*Exercise directions*
Both the line below containing "(answered obs (mkHashResp" and the line containing "let address := AddressNormalizer.normalize", along with every line between them, should be repeated exactly; no other line belongs in the answer.

▼

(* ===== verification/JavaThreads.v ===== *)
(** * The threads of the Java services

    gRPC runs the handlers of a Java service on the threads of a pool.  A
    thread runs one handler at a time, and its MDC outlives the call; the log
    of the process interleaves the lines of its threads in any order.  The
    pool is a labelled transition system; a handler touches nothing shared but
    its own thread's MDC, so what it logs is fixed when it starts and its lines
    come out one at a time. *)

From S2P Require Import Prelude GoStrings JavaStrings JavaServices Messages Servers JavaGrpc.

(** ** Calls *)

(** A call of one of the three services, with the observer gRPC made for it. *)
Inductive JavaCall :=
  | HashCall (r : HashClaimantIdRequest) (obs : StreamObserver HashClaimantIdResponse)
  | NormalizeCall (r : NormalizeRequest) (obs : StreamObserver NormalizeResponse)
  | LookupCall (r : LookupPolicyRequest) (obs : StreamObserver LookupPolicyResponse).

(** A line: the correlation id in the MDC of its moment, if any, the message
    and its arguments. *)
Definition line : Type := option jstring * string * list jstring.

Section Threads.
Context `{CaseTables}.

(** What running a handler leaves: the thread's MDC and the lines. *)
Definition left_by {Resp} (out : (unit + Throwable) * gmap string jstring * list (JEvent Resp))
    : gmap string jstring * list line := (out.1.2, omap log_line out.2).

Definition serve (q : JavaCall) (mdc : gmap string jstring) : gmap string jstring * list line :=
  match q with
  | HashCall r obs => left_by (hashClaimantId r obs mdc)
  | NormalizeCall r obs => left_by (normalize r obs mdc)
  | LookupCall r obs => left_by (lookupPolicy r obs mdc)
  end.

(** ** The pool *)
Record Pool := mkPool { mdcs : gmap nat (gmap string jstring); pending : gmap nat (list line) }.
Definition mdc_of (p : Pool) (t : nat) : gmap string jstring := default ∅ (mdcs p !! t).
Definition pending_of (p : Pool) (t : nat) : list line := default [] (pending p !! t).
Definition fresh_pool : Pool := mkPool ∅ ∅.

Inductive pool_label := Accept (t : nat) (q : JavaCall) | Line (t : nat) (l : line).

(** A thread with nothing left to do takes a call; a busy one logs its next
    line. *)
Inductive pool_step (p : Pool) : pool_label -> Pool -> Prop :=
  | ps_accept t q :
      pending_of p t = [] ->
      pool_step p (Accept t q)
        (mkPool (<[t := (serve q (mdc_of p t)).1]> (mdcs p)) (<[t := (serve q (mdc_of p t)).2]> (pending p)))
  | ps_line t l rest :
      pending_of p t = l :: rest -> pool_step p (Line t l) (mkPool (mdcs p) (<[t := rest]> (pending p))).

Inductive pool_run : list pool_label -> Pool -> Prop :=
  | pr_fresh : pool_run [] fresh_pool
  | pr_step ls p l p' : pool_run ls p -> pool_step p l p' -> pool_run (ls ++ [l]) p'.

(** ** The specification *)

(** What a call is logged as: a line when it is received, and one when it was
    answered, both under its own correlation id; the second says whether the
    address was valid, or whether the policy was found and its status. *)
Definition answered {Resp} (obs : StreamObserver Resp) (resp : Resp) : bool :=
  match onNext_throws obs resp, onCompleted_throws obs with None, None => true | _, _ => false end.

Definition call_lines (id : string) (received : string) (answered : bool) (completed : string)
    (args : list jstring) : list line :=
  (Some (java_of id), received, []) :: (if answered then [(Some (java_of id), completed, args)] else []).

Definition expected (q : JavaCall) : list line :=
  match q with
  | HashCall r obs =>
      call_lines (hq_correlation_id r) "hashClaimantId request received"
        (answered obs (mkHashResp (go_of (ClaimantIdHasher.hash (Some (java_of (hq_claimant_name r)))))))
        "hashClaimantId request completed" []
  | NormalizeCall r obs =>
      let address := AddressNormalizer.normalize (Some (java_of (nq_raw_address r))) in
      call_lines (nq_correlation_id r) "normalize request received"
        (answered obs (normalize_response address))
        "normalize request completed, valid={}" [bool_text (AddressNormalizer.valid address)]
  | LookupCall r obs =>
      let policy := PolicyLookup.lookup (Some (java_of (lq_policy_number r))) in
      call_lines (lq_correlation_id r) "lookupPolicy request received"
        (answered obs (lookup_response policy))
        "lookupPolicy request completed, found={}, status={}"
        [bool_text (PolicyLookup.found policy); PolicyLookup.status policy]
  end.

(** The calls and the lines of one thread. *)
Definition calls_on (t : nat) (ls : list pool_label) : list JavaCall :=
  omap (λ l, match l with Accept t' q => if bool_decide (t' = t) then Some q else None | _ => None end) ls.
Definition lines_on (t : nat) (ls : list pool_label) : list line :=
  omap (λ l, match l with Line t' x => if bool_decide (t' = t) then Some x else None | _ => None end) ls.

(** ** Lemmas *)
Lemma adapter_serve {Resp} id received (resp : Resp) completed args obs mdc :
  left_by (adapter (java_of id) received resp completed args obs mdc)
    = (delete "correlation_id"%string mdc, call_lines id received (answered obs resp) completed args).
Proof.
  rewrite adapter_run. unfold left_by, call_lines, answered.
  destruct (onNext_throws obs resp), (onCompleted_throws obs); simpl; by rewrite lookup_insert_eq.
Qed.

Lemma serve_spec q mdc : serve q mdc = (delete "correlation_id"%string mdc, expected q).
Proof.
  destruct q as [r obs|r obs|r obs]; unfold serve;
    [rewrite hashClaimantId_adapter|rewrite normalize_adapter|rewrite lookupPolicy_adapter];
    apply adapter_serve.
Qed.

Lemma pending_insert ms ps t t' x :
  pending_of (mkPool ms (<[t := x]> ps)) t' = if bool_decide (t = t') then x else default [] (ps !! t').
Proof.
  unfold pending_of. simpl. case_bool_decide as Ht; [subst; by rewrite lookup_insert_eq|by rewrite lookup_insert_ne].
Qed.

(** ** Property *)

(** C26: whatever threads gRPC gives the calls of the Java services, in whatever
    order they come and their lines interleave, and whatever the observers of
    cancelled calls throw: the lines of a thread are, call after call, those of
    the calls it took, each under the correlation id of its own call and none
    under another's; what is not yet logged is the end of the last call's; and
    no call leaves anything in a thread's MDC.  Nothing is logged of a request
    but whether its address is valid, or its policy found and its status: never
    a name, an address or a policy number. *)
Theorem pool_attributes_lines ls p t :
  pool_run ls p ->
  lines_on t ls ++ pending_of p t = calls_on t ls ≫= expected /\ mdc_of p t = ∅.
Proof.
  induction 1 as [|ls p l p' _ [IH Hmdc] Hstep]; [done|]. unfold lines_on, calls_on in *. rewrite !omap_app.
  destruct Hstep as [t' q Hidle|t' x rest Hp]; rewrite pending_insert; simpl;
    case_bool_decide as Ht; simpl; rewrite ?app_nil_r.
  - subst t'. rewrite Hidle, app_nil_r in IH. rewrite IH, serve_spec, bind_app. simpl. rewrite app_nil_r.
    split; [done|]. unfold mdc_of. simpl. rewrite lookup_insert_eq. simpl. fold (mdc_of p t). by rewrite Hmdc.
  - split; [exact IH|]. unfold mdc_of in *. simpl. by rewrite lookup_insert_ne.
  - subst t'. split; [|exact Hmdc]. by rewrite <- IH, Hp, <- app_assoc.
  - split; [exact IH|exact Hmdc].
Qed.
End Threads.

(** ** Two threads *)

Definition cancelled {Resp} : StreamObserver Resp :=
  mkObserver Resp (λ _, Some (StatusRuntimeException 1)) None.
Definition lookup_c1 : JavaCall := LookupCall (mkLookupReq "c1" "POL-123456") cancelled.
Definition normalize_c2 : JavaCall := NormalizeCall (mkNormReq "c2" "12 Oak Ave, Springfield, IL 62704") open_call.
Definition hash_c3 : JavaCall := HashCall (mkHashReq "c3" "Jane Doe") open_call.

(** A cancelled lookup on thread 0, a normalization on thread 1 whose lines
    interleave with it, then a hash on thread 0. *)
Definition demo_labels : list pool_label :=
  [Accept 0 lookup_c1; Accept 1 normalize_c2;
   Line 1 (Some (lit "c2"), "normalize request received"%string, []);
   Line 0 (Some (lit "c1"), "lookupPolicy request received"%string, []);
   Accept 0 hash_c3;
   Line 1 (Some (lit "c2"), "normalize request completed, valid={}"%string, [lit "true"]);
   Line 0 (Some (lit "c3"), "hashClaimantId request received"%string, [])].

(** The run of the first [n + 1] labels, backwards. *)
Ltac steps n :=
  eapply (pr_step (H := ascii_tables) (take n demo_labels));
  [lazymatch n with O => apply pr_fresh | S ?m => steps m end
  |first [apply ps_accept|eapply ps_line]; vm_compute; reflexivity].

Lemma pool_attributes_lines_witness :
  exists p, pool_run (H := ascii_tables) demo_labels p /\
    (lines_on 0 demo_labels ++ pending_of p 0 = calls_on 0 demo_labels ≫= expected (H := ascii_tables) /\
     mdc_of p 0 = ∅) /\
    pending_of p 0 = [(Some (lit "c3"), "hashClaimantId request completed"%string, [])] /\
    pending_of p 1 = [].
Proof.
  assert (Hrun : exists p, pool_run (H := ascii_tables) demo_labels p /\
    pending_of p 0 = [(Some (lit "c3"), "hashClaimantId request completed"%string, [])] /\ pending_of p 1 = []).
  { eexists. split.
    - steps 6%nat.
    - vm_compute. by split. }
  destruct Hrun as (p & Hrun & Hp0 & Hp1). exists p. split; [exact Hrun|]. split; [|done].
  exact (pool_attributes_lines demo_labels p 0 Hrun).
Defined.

▲

*Solution*
        (answered obs (mkHashResp (go_of (ClaimantIdHasher.hash (Some (java_of (hq_claimant_name r)))))))
        "hashClaimantId request completed" []
  | NormalizeCall r obs =>
      let address := AddressNormalizer.normalize (Some (java_of (nq_raw_address r))) in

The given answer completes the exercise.